We carried out additional experiments of cluster overlap refinement with the most recent version of the protein-protein interaction data set of S. cerevisiae from BioGRID. This BioGRID interaction network is larger and significantly denser than the DIP network, 2.2 times more distinct proteins and 15 times more edges. Moreover, it has been considered that it includes a large number of false interactions which create extremely complex connectivity. It is thus expected that the accuracy of protein complex detection from BioGRID data is lower than the previous tests with DIP data.

We tested five density-based graph clustering approaches: CFinder, MCODE, DPClus, the entropy-based method, and the modified entropy-based method. However, we were not able to obtain clustering results from CFinder because of its computational inefficiency on the large and dense network. Same to the previous test, MCODE did not generate any overlapping clusters. The entropy-based method produced an extremely large number of singletons and very few clusters containing more than 3 proteins. These clusters are also non-overlapping. Table 4 shows the clustering results and their accuracy. As compared to Table 3, all the methods, except the entropy-based method, generated more clusters with similar overlapping rates. However, as expected, the average f-scores of the clusters decreased remarkably on this complex network.

Table 4 Clustering results of four density-based approaches and their accuracy on BioGRID data

To select the optimal parameter values of minCov, minCons and minCss for this data set, we applied the same procedure as discussed in the previous section. We dropped testing MCODE and the entropy-based method because of the overlapping rate of 0. We also failed testing the modified entropy-based method because it generated the clusters with lower overlapping consistency, which can be verified by its lower average overlap rate, but extremely higher overlap coverage than the other methods. As a result, the overlap refinement process terminated with merging all output clusters into a single cluster. We thus used the set of clusters produced by DPClus only. First, we changed the values of minCov and minCons to find the best minCss, as shown in Figure 5. The general changing pattern of the average f-score was similar to that in Figure 2(b). As minCov and minCons increase, we have consistent average f-scores regardless of minCss values. At low values of minCov and minCons, the average f-score is very low when minCss is lower than 0.1. This plot shows that the optimal minCss value should be selected in the range between 0.4 and 0.5, which is lower than the optimal value chosen in the previous section.
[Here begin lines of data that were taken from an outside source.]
Lemma handle_quantities_nonneg (user : RequestUser) (request : Request)
    (db : DB) :
  quantities_nonneg db → quantities_nonneg (handle user request db).1.
Proof.
  intros Hdb. destruct (handle user request db) as [db' o] eqn:Hrun. simpl.
  pose proof Hdb as (Hstocks & Hcart & Horder).
  destruct request; simpl in Hrun;
    apply dispatch_cases in Hrun as [[-> _]|(u & -> & Hrun)]; try done.
  - apply CartPositionViewSet_create_effect in Hrun
      as [[-> _]|(s & n & pu & c & st & su & _ & _ & Hn & _ & _ & _ & Hst
                  & _ & _ & [(-> & _)|(-> & _)])]; [done|..].
    + apply save_stock_quantity_nonneg; [done|lia].
    + split; [apply stocks_nonneg_insert; [done|simpl; lia]|].
      split; [|done]. simpl. intros p Hp.
      apply elem_of_app in Hp as [Hp|Hp]; [by apply Hcart|].
      apply list_elem_of_singleton in Hp as ->. simpl. lia.
  - apply CartPositionViewSet_update_effect in Hrun
      as [[-> _]|[(_ & _ & Hrun)
                 |(n & i & st & _ & Hn & _ & Hget & Hst & Hrun)]]; [done|..].
    + by eapply CartPosition_update_nonneg.
    + apply CartPositionViewSet_get_object_inr in Hget as (Hin & _ & _).
      pose proof (Hstocks _ _ Hst). pose proof (Hcart _ Hin).
      destruct Hrun as [(Hle & Hrun)|(Hlt & Hle & Hrun)];
        (eapply CartPosition_update_nonneg; [exact Hrun|]);
        (apply save_stock_quantity_nonneg; [exact Hdb|lia]).
  - apply CartPositionViewSet_destroy_effect in Hrun
      as [[-> _]|(i & st & Hget & Hst & -> & _)]; [done|].
    apply CartPositionViewSet_get_object_inr in Hget as (Hin & _ & _).
    pose proof (Hstocks _ _ Hst). pose proof (Hcart _ Hin).
    split; [apply stocks_nonneg_insert; [done|simpl; lia]|].
    split; [|done]. simpl. intros p Hp.
    apply elem_of_filter_1 in Hp as [Hp _]. by apply Hcart.
  - apply ShoppingCartViewSet_destroy_effect in Hrun
      as [[-> _]|(cart & table & e & _ & Hreturn & Hrun)]; [done|].
    assert (∀ pk stock, table !! pk = Some stock → 0 ≤ stock_quantity stock)
      as Htable.
    { apply (return_to_stock_nonneg _ _ _ _ Hreturn); [|done].
      intros item Hitem. apply list_elem_of_fmap in Hitem as (p & -> & Hp).
      simpl. apply Hcart. unfold cart_positions_of in Hp.
      by apply elem_of_filter_1 in Hp as [Hp _]. }
    destruct e as [e|]; destruct Hrun as [-> _]; [done|].
    split; [done|]. split; [|done]. simpl. intros p Hp.
    apply elem_of_filter_1 in Hp as [Hp _]. by apply Hcart.
  - apply OrderViewSet_create_effect in Hrun
      as [[-> _]|(pu & c & cs & store & created & e & _ & _ & _ & _ & _ & _
                  & Hcreate & Hrun)]; [done|].
    assert (∀ p, p ∈ (order_positions db ++ created)%list → 0 ≤ op_quantity p)
      as Hrows.
    { intros p Hp. apply elem_of_app in Hp as [Hp|Hp]; [by apply Horder|].
      apply list_elem_of_lookup_1 in Hp as [i Hi].
      apply create_order_positions_spec in Hcreate as [_ Hcreated].
      destruct (Hcreated i p Hi) as (cp & Hcp & ->). simpl.
      apply Hcart. apply list_elem_of_lookup_2 in Hcp.
      unfold cart_positions_of in Hcp. by apply elem_of_filter_1 in Hcp as [Hcp _]. }
    simpl in Hrun. destruct e as [e|]; destruct Hrun as [-> _]; [done|].
    split; [done|]. split; [|done]. simpl. intros p Hp.
    apply elem_of_filter_1 in Hp as [Hp _]. by apply Hcart.
  - apply OrderViewSet_update_effect in Hrun as [->|(i & cs & _ & ->)]; done.
  - apply OrderViewSet_destroy_effect in Hrun
      as [[-> _]|(i & table & e & _ & _ & _ & Hreturn & -> & _)]; [done|].
    split; [|done]. simpl.
    apply (return_to_stock_nonneg _ _ _ _ Hreturn); [|done].
    intros item Hitem. apply list_elem_of_fmap in Hitem as (p & -> & Hp).
    simpl. apply Horder. unfold order_positions_of in Hp.
    by apply elem_of_filter_1 in Hp as [Hp _].
  - apply OrderPositionViewSet_update_effect in Hrun
      as [[-> _]|(i & or & c & d & Hget & _ & _ & _ & _ & _ & -> & _)];
      [done|].
    split; [done|]. split; [done|]. simpl. intros p Hp.
    unfold replace_order_position in Hp.
    apply list_elem_of_fmap in Hp as (p0 & -> & Hp0).
    apply OrderPositionViewSet_get_object_inr in Hget as (Hin & _).
    simpl. destruct (op_id p0 =? op_id i); simpl; by apply Horder.
  - apply StockViewSet_update_effect in Hrun
      as [->|(i & row & Hget & Hvalid & ->)]; [done|].
    split; [|done]. simpl. apply stocks_nonneg_insert; [done|].
    apply StockViewSet_get_object_inr in Hget as [Hget _].
    unfold StockSerializer_validate_partial in Hvalid.
    match type of Hvalid with (if ?c then _ else _) = _ =>
      destruct c eqn:Hchecks end; [|done].
    injection Hvalid as <-. simpl. bool_to_prop.
    destruct (sd_quantity data); simpl; [by bool_to_prop|by eapply Hstocks].
Qed.

Lemma sample_quantities_nonneg : quantities_nonneg Sample.db.
Proof.
  split; [|split].
  - apply (bool_decide_unpack
             (map_Forall (λ _ stock, 0 ≤ stock_quantity stock)
                (stocks Sample.db))).
    vm_compute. exact I.
  - intros p Hp. vm_compute in Hp. by apply elem_of_nil in Hp.
  - intros p Hp. vm_compute in Hp. by apply elem_of_nil in Hp.
Defined.

(** X5.  No sequence of requests takes a stock's quantity, or the quantity
    of a cart position or of an order position, below 0. *)
Theorem quantities_never_negative (requests : list (RequestUser * Request)) :
  ∀ db, quantities_nonneg db → quantities_nonneg (run requests db).
Proof.
  induction requests as [|[user request] rest IH]; intros db Hdb; [done|].
  simpl. apply IH. by apply handle_quantities_nonneg.
Qed.

Lemma quantities_never_negative_witness :
  quantities_nonneg Sample.with_order.
Proof.
  exact (quantities_never_negative
           [(Authenticated Sample.alice,
             POST_cart_positions (Sample.line 1 1));
            (Authenticated Sample.alice,
             POST_cart_positions (Sample.line 2 5));
            (Authenticated Sample.alice,
             POST_orders (mkOrderData None (Some 1)))]
           Sample.db sample_quantities_nonneg).
Defined.

(** ** Totals of carts and orders *)

Lemma all_confirmed_spec (positions : list OrderPosition) :
  Order.all_confirmed positions = true
  ↔ ∀ p, p ∈ positions → op_confirmed p = true.
Proof.
  induction positions as [|q rest IH]; simpl.
  - split; [|done]. intros _ p Hp. by apply elem_of_nil in Hp.
  - destruct (op_confirmed q) eqn:Hq; simpl.
    + rewrite IH. split.
      * intros Hrest p Hp. apply elem_of_cons in Hp as [->|Hp]; auto.
      * intros Hall p Hp. apply Hall. by right.
    + split; [done|]. intros Hall. rewrite <- Hq. apply Hall. by left.
Qed.

Lemma all_delivered_spec (positions : list OrderPosition) :
  Order.all_delivered positions = true
  ↔ ∀ p, p ∈ positions → op_delivered p = true.
Proof.
  induction positions as [|q rest IH]; simpl.
  - split; [|done]. intros _ p Hp. by apply elem_of_nil in Hp.
  - destruct (op_delivered q) eqn:Hq; simpl.
    + rewrite IH. split.
      * intros Hrest p Hp. apply elem_of_cons in Hp as [->|Hp]; auto.
      * intros Hall p Hp. apply Hall. by right.
    + split; [done|]. intros Hall. rewrite <- Hq. apply Hall. by left.
Qed.

Lemma elem_of_order_positions_of (db : DB) (order_pk : Z) (p : OrderPosition) :
  p ∈ order_positions_of db order_pk
  ↔ p ∈ order_positions db ∧ op_order p = order_pk.
Proof.
  unfold order_positions_of.
  rewrite list_elem_of_In, filter_In, <- list_elem_of_In, Z.eqb_eq. done.
Qed.

(** X6.  [Order.check_confirmed] holds exactly when every position of the
    order is confirmed, and [Order.check_delivered] exactly when every
    position is delivered. *)
Theorem order_flags_follow_positions (db : DB) (order_pk : Z) :
  (Order.check_confirmed db order_pk = true
   ↔ ∀ p, p ∈ order_positions db → op_order p = order_pk →
          op_confirmed p = true)
  ∧ (Order.check_delivered db order_pk = true
     ↔ ∀ p, p ∈ order_positions db → op_order p = order_pk →
            op_delivered p = true).
Proof.
  unfold Order.check_confirmed, Order.check_delivered.
  rewrite all_confirmed_spec, all_delivered_spec.
  split; split.
  all: try (intros Hall p Hp Horder; apply Hall;
            by apply elem_of_order_positions_of).
  all: intros Hall p Hp; apply elem_of_order_positions_of in Hp as [Hp Ho];
    by apply Hall.
Qed.






Lemma filter_all {A} (f : A → bool) (rows : list A) :
  (∀ x, x ∈ rows → f x = true) → List.filter f rows = rows.
Proof.
  induction rows as [|x rows IH]; intros Hall; [done|]. simpl.
  rewrite (Hall x) by left. f_equal. apply IH. intros y Hy. apply Hall.
  by right.
Qed.

Lemma filter_none {A} (f : A → bool) (rows : list A) :
  (∀ x, x ∈ rows → f x = false) → List.filter f rows = [].
Proof.
  induction rows as [|x rows IH]; intros Hall; [done|]. simpl.
  rewrite (Hall x) by left. apply IH. intros y Hy. apply Hall. by right.
Qed.





(** ** Requests that succeed, and their round trips *)

(** X9.  Adding a line succeeds when the user is a purchaser with a cart
    that does not hold the stock, the stock's supplier takes orders, the
    quantity is an integer above 0 and within the stock's quantity, and the
    stock's price is valid: the stock loses the quantity and the cart gains
    the position at the stock's price. *)
Theorem add_line_succeeds (u : User) (data : CartPositionData)
    (stock_pk n purchaser_pk cart_pk : Z) (stock : Stock) (sup : Supplier)
    (db : DB) :
  user_type u = purchaser →
  data_stock data = Some stock_pk →
  stock_pk ≠ 0 →
  data_quantity data = Some (JInt n) →
  0 < n ≤ stock_quantity stock →
  purchaser_of_user db u = Some purchaser_pk →
  shopping_cart_of db purchaser_pk = Some cart_pk →
  cart_has_stock db cart_pk stock_pk = false →
  stocks db !! stock_pk = Some stock →
  suppliers db !! stock_supplier stock = Some sup →
  order_status sup = true →
  price_is_valid (stock_price stock) = true →
  handle (Authenticated u) (POST_cart_positions data) db
  = (set_cart_positions
       (cart_positions db
        ++ [mkCartPosition (next_cart_position_id db) cart_pk stock_pk n
              (stock_price stock)])
       (next_cart_position_id db + 1)
       (save_stock_quantity stock_pk stock (stock_quantity stock - n) db),
     Response (Instance (next_cart_position_id db)) status.HTTP_201_CREATED).
Proof.
  intros Htype Hstock_key Hne Hquantity Hn Hpurchaser Hcart Hnew Hstock Hsup
    Hstatus Hprice.
  unfold handle, dispatch, initial. simpl. unfold is_type.
  rewrite (bool_decide_eq_true_2 _ Htype).
  unfold CartPositionViewSet_create.
  rewrite Hstock_key, Hquantity, Hpurchaser, Hcart, Hnew, Hstock, Hsup,
    Hstatus.
  apply Z.eqb_neq in Hne. rewrite Hne. simpl.
  assert ((n =? 0) = false) as -> by (apply Z.eqb_neq; lia).
  assert ((n <=? 0) = false) as -> by (apply Z.leb_gt; lia).
  assert ((stock_quantity stock <? n) = false) as ->
    by (apply Z.ltb_ge; lia).
  simpl. unfold CartPosition_create, CartPositionSerializer_validate. simpl.
  destruct (shopping_cart_of_Some _ _ _ Hcart) as (cart & -> & _).
  rewrite lookup_insert_eq.
  assert ((0 <=? n) = true) as -> by (apply Z.leb_le; lia).
  rewrite Hprice.
  change (cart_has_stock (save_stock_quantity _ _ _ db) cart_pk stock_pk)
    with (cart_has_stock db cart_pk stock_pk).
  rewrite Hnew. simpl.
  done.
Qed.

Lemma add_line_succeeds_witness :
  handle (Authenticated Sample.alice) (POST_cart_positions (Sample.line 1 2))
    Sample.db
  = (set_cart_positions [mkCartPosition 1 1 1 2 100%Q] 2
       (save_stock_quantity 1 (mkStock "sku-1" 1 1 100%Q 5) 3 Sample.db),
     Response (Instance 1) status.HTTP_201_CREATED).
Proof.
  exact (add_line_succeeds Sample.alice (Sample.line 1 2) 1 2 1 1
           (mkStock "sku-1" 1 1 100%Q 5) (mkSupplier 2 true) Sample.db
           eq_refl eq_refl ltac:(discriminate) eq_refl
           ltac:(simpl; lia) ltac:(vm_compute; reflexivity)
           ltac:(vm_compute; reflexivity) eq_refl eq_refl eq_refl eq_refl
           eq_refl).
Defined.



Lemma find_app_fresh {A} (f : A → bool) (rows : list A) (x : A) :
  (∀ y, y ∈ rows → f y = false) →
  List.find f (rows ++ [x]) = if f x then Some x else None.
Proof.
  induction rows as [|y rows IH]; intros Hfresh; [done|]. simpl.
  rewrite (Hfresh y) by left. apply IH. intros z Hz. apply Hfresh. by right.
Qed.

Lemma dispatch_purchaser (view : ViewSet) (action : Action) (u : User)
    (handler : User → DB → DB * Outcome) (db db' : DB) (o : Outcome) :
  get_permissions view action = [IsPurchaser]
  ∨ get_permissions view action = [IsCartPositionOwner]
  ∨ get_permissions view action = [IsPurchaserOwner] →
  dispatch view action (Authenticated u) handler db = (db', o) →
  succeeded o = true →
  is_type purchaser u = true ∧ handler u db = (db', o).
Proof.
  unfold dispatch, initial. intros Hperms Hrun Hok.
  destruct Hperms as [Hperms|[Hperms|Hperms]]; rewrite Hperms in Hrun;
    simpl in Hrun; destruct (is_type purchaser u); by simplify_eq.
Qed.

Lemma with_quantity_restored (stock : Stock) (n m : Z) :
  m = stock_quantity stock →
  with_quantity m (with_quantity n stock) = stock.
Proof. intros ->. by destruct stock. Qed.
We next used the minCss value of 0.4 to find the optimal combination of minCov and minCons. Figure 6 shows the average f-score change by different parameter settings of minCov and minCons. From this result, minCov of 0.2 and minCons of 0 should be chosen as the best combination. Figure 7 shows statistical analysis for the improvement on protein complex detection by overlap refinement. The 3rd quartile (the upper quartile) and the maximum points significantly increased after refining overlaps. This result also indicates that the proposed overlap refinement approach works effectively on large-size complex networks.

Figure 5
figure 5

Accuracy change with different parameter settings for minCss on refining cluster overlaps from BioGRID data. This figure shows how the average f-score of the clusters refined is affected by different parameter values of minCss. We used as input the preliminary clusters produced by DPClus. At low values of minCov and minCons, we have a low average f-score when minCss is lower than 0.2. As minCov and minCons increase, we have consistent average f-scores regardless of minCss values.

Figure 6
figure 6

Accuracy change with different parameter settings for minCov and minCons on refining cluster overlaps from BioGRID data. This figure shows the effect of different parameter values for minCov and minCons on the average f-score of the clusters refined. We used as input the preliminary clusters produced by DPClus. We used minCss of 0.4. The parameter values, minCov of 0.2 and minCons of 0, can be chosen as the best combination.

Figure 7
figure 7

Statistical analysis of accuracy improvement on protein complex detection by refining cluster overlaps from BioGRID data. Two distributions of f-scores of the clusters produced by DPClus before and after refining overlaps are shown. The 3rd quartile and the maximum points significantly increased after refining overlaps.

Conclusion

The generation of the genome-wide protein-protein interactions in model organisms is proceeding rapidly, heightening the demand for advances in the computational techniques to provide systematic mapping and analyze the protein interaction networks. Advanced computational approaches have been applied to uncover functional patterns hidden in the complex systems. In particular, various graph-clustering algorithms have identified potential functional organizations from protein interaction networks.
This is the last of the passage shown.